→ **Task**:
Go through the data underneath and report how many lines hold the string "reflexivity", giving only the number.

##############################

(* ===== verification/PciProps.v ===== *)
(** * Devices and PCI: properties *)

From S2P Require Import Prelude Pci.

(** ** Configuration space *)

(** On a port that gives 32-bit access, a byte written to configuration space reads
    back, and every other byte of every function's space reads what it read before: the
    read-modify-write of the double word around the byte spoils none of its neighbours. *)
Theorem pci_write8_read8 {C} `{PciPortOk C} (c : C) s b sl f o value s' b' sl' f' o' :
  cfg_valid c (s, b, sl, f, o - o mod 4) → cfg_valid c (s', b', sl', f', o' - o' mod 4) → 0 ≤ value < 256 →
  wp (before ← pci_read8 s' b' sl' f' o'; pci_write8 s b sl f o value;; after ← pci_read8 s' b' sl' f' o';
      mret (before, after))
    (λ r _, r.2 = if decide ((s', b', sl', f', o') = (s, b, sl, f, o)) then value else r.1) c.
Proof.
  intros V V' Hv. apply wp_bind. eapply wp_mono; [by apply pci_read8_spec|]. intros r0 c1 (-> & E1 & V1).
  apply wp_bind. eapply wp_mono; [apply (pci_write8_spec c1 s b sl f o value (V1 _ V) Hv)|]. intros [] c2 (W1 & W2 & V2).
  apply wp_bind. eapply wp_mono; [apply (pci_read8_spec c2 s' b' sl' f' o'), V2, V1, V'|]. intros r c3 (-> & _).
  apply wp_ret. simpl. case_decide as Hd; [injection Hd as -> -> -> -> ->; exact W1|].
  rewrite W2; [by apply V1|done|]. unfold cfg_byte. by rewrite E1.
Qed.

(** One segment of two buses, memory mapped at 0x40000000, all registers 0x01020304. *)
Definition mcfg0 : mcfg_config := McfgConfig [Mcfg 0x40000000 0 0 1] (λ _, 0x01020304).
Lemma mcfg0_valid b sl f o : 0 ≤ b ≤ 1 → 0 ≤ sl < 32 → 0 ≤ f < 8 → 0 ≤ o < 4096 → o mod 4 = 0 →
  cfg_valid mcfg0 (0, b, sl, f, o).
Proof.
  intros Hb Hsl Hf Ho Hm. simpl. unfold mcfg_valid, bdf_ok. split_and!; try done; try lia.
  - apply Forall_singleton. by_eval.
  - intros i j e1 e2 Hi Hj Hne. apply list_lookup_singleton_Some in Hi as [-> _]. by apply list_lookup_singleton_Some in Hj as [-> _].
  - unfold mcfg_bus. simpl. rewrite decide_True; [simpl; lia|by eexists].
Qed.
Lemma pci_write8_read8_witness :
  wp (before ← pci_read8 0 1 3 2 0x3d; pci_write8 0 1 3 2 0x3c 0xff;; after ← pci_read8 0 1 3 2 0x3d; mret (before, after))
    (λ r _, r.2 = r.1) mcfg0.
Proof.
  eapply wp_mono; [apply (pci_write8_read8 mcfg0 0 1 3 2 0x3c 0xff 0 1 3 2 0x3d)|].
  - apply mcfg0_valid; done.
  - apply mcfg0_valid; done.
  - done.
  - intros r c E. rewrite E. reflexivity.
Defined.

(** ** Enumeration *)
Section devkit.
Context {C : Type} `{PciPortOk C} (c0 : C).
Context (Hread : readable c0) (Hinc : bridges_increase c0).

(** The tree that holds the root and the platform's node. *)
Lemma platform_wf (m : gmap nat dev_node_t) (c : C) x0 x1 : (∀ i, is_Some (m !! i) → (i < 2)%nat) →
  tree_wf (PciW c (<[1%nat := x1]> (<[0%nat := x0]> m)) 2 ∅ 0).
Proof.
  intros Hm n. simpl. rewrite !lookup_insert_is_Some'. split; [|destruct n as [|[|]]; [auto|auto|lia]].
  intros [<-|[<-|Hn]]; [lia|lia|by apply Hm].
Qed.
Lemma host_bus_spec fuel w : 256 ≤ Z.of_nat fuel → tree_wf w → port_same c0 (port w) → (1 < next_node w)%nat →
  wp (bus ← pci_create_bus 0 0;
      dev_node_attach bus (Some 1%nat);;
      set_info bus (PciDevice 0 0 0 0 0 0 0 0 0);;
      check_bus fuel (PciBus bus 0 0)) (λ _ w', grown c0 w w' (PciDevice 0 0 0 0 0 0 0 0 0 :: scan_bus c0 fuel 0)) w.
Proof.
  intros Hf Wf Ps Hn. unfold pci_create_bus. apply wp_bind, wp_bind, wp_gets, wp_bind, wp_modify.
  set (w2 := PciW _ _ _ _ _). assert (same_tree c0 w w2) as S2 by done. assert (tree_wf w2) as Wf2 by exact Wf.
  eapply wp_mono; [by apply (create_making c0)|]. intros dev w3 M3. apply wp_bind.
  eapply wp_mono; [apply (attach_making c0 w2 w3 dev 1 None Wf2 M3); rewrite (mk_n _ _ _ _ _ _ M3); exact Hn|].
  intros [] w4 M4. apply wp_bind. eapply wp_mono; [by eapply set_info_making|]. intros [] w6 M6.
  pose proof (making_done _ _ _ _ _ M6) as G6. pose proof (making_ready _ _ _ _ _ M6) as Hr6.
  eapply wp_mono; [apply (check_bus_spec c0 Hread fuel Hinc dev 0 w6); [lia|lia|done]|]. intros [] w7 G7.
  apply (grown_trans c0 w w6 w7 [_]); [|done]. apply (grown_trans c0 w w2 w6 []); [by apply grown_nil|done].
Qed.

Lemma devkit_init_spec fuel port_pci_init (c : C) : 256 ≤ Z.of_nat fuel → port_pci_init c = Ok (tt, c0) →
  Z.land (header_of c0 0 0 0) 0x80 = 0 →
  wp (devkit_init fuel port_pci_init) (λ _ w', let found := scan_bus c0 fuel 0 in
    tree_wf w' ∧ next_node w' = (3 + length found)%nat ∧
    ∀ i d, found !! i = Some d → pci_info w' !! (3 + i)%nat = Some d) (PciW c ∅ 0 ∅ 0).
Proof.
  intros Hf Hi Hh. unfold devkit_init, port_devkit_init, dev_node_create at 1.
  apply wp_bind, wp_bind, wp_get, wp_bind, wp_put, wp_ret. cbn [port nodes next_node pci_info bus_cnt].
  apply wp_bind, wp_bind. unfold dev_node_create. apply wp_bind, wp_get, wp_bind, wp_put, wp_ret, wp_bind.
  eapply wp_mono; [by apply dev_node_attach_spec|]. intros [] w ->. unfold pci_init.
  apply wp_bind, wp_on_port. apply wp_ok. exists tt, c0. split; [exact Hi|]. set (w1 := PciW c0 _ _ _ _).
  assert (tree_wf w1) as Wf1.
  { apply platform_wf. intros i. rewrite !lookup_insert_is_Some'. intros Hn. simpl in Hn.
    destruct Hn as [<-|[<-|[? ?%lookup_empty_Some]]]; [lia|lia|done]. }
  assert (port_same c0 (port w1)) as Ps1 by done.
  eapply (reads_bind c0); [by apply headerType_reads|done|]. intros w2 S2. rewrite decide_True //.
  pose proof S2 as (Ps2 & En & Ex & Ei). assert (tree_wf w2) as Wf2 by (intros n; rewrite En Ex; apply Wf1).
  eapply wp_mono; [apply host_bus_spec; [done|done|done|rewrite Ex; simpl; lia]|]. intros [] w3 [_ G2 G3 _ _ G6].
  apply wp_bind, wp_get, wp_ret. rewrite Ex in G3, G6. split_and!; [done|rewrite G3; simpl; lia|].
  intros i d Hd. exact (G6 (S i) d Hd).
Qed.

End devkit.

(** C16: [devkit_init] on a machine with a single-function host bridge ends (256 nested
    buses are enough when every bridge leads to a bus with a larger number) and finds
    exactly the functions that a reference scan of configuration space finds, in its
    order: after the root, the platform and the host's bus, one node per entry, with the
    vendor, device, class and revision read from the function's registers. *)
Theorem devkit_enumerates_all {C} `{PciPortOk C} (c0 c : C) port_pci_init :
  readable c0 → bridges_increase c0 → port_pci_init c = Ok (tt, c0) → Z.land (header_of c0 0 0 0) 0x80 = 0 →
  wp (devkit_init 256 port_pci_init) (λ _ w', let found := scan_bus c0 256 0 in
    tree_wf w' ∧ next_node w' = (3 + length found)%nat ∧
    ∀ i d, found !! i = Some d → pci_info w' !! (3 + i)%nat = Some d) (PciW c ∅ 0 ∅ 0).
Proof. intros Hr Hi. apply devkit_init_spec; [done|done|lia]. Qed.

(** A host bridge, a PCI bridge in slot 1 of bus 0 and a network card behind it. *)
Definition registers0 : gmap Z Z := list_to_map
  [(0x40000000, 0x12378086); (0x40000008, 0x06000002); (0x4000000C, 0);
   (0x40008000, 0x00011b36); (0x40008008, 0x06040000); (0x4000800C, 0x00010000); (0x40008018, 0x00010100);
   (0x40100000, 0x100e8086); (0x40100008, 0x02000003); (0x4010000C, 0)].
Definition mcfg1 : mcfg_config := McfgConfig [Mcfg 0x40000000 0 0 255] (λ a, default 0xFFFFFFFF (registers0 !! a)).
Lemma registers0_word a : 0 ≤ mmio mcfg1 a < 2 ^ 32.
Proof.
  simpl. destruct (registers0 !! a) as [v|] eqn:E; simpl; [|lia]. revert a v E.
  apply (map_Forall_to_list (λ _ v, 0 ≤ v < 2 ^ 32)). by_eval.
Qed.
Lemma mcfg1_reg b sl f o : bdf_ok b sl f → 0 ≤ o < 4096 → o mod 4 = 0 →
  cfg_valid mcfg1 (0, b, sl, f, o) ∧
  reg mcfg1 b sl f o = default 0xFFFFFFFF (registers0 !! (0x40000000 + b * 2 ^ 20 + sl * 2 ^ 15 + f * 2 ^ 12 + o)).
Proof.
  intros Hb Ho Hm. pose proof Hb as (Hb' & _ & _).
  assert (mcfg_bus (mcfg_entries mcfg1) 0 b = Some (Mcfg 0x40000000 0 0 255)) as Eb.
  { unfold mcfg_bus. simpl. rewrite decide_True //. simpl. lia. }
  split.
  - simpl. unfold mcfg_valid. split; [apply Forall_singleton; by_eval|]. split.
    { intros i j e1 e2 Hi Hj Hne. apply list_lookup_singleton_Some in Hi as [-> _]. by apply list_lookup_singleton_Some in Hj as [-> _]. }
    split; [exact registers0_word|]. split_and!; try done; try lia.
  - unfold reg. simpl. unfold mcfg_cfg. rewrite Eb mcfg_address_eq; simpl; try done; try lia.
    simpl. rewrite Hm. do 2 f_equal. lia.
Qed.
Lemma mcfg1_bridges : bridges_increase mcfg1.
Proof.
  intros b sl f Hb. unfold class_of, subclass_of, secondary_of.
  rewrite !(proj2 (mcfg1_reg b sl f 8 Hb ltac:(lia) eq_refl)) (proj2 (mcfg1_reg b sl f 0x18 Hb ltac:(lia) eq_refl)).
  destruct (registers0 !! _) as [v|] eqn:E; [|done]. intros Hc Hs.
  assert (map_Forall (λ a v, wrap8 (Z.shiftr v 24) = 6 → Z.shiftr (Z.land v 0x00FF0000) 16 = 4 → a = 0x40008008) registers0) as Hall.
  { apply map_Forall_to_list. by_eval. }
  specialize (Hall _ _ E Hc Hs). destruct Hb as (Hb & Hsl & Hf). assert (b = 0 ∧ sl = 1 ∧ f = 0) as (-> & -> & ->) by lia.
  vm_compute. reflexivity.
Qed.
Lemma devkit_enumerates_all_witness :
  wp (devkit_init 256 (mret tt)) (λ _ w', next_node w' = 6%nat ∧
    pci_info w' !! 4%nat = Some (PciDevice 0 1 0 0 0x8086 0x100e 2 0 3)) (PciW mcfg1 ∅ 0 ∅ 0).
Proof.
  eapply wp_mono; [apply (devkit_enumerates_all mcfg1 mcfg1 (mret tt))|].
  - intros b sl f o Hb Ho. unfold cfg_regs in Ho.
    assert (0 ≤ o < 4096 ∧ o mod 4 = 0) as [Ho1 Ho2] by (set_unfold in Ho; naive_solver lia).
    exact (proj1 (mcfg1_reg b sl f o Hb Ho1 Ho2)).
  - exact mcfg1_bridges.
  - reflexivity.
  - vm_compute. reflexivity.
  - intros r w' H. cbv zeta in H.
    assert (scan_bus mcfg1 256 0 = [PciDevice 0 0 1 0 0x1b36 1 6 4 0; PciDevice 0 1 0 0 0x8086 0x100e 2 0 3;
      PciDevice 0 0 1 0 0x1b36 1 6 4 0]) as E by (vm_compute; reflexivity).
    rewrite E in H. destruct H as (_ & H1 & H2). split; [exact H1|exact (H2 1%nat _ eq_refl)].
Defined.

##############################

→ **Solution for this problem**:
5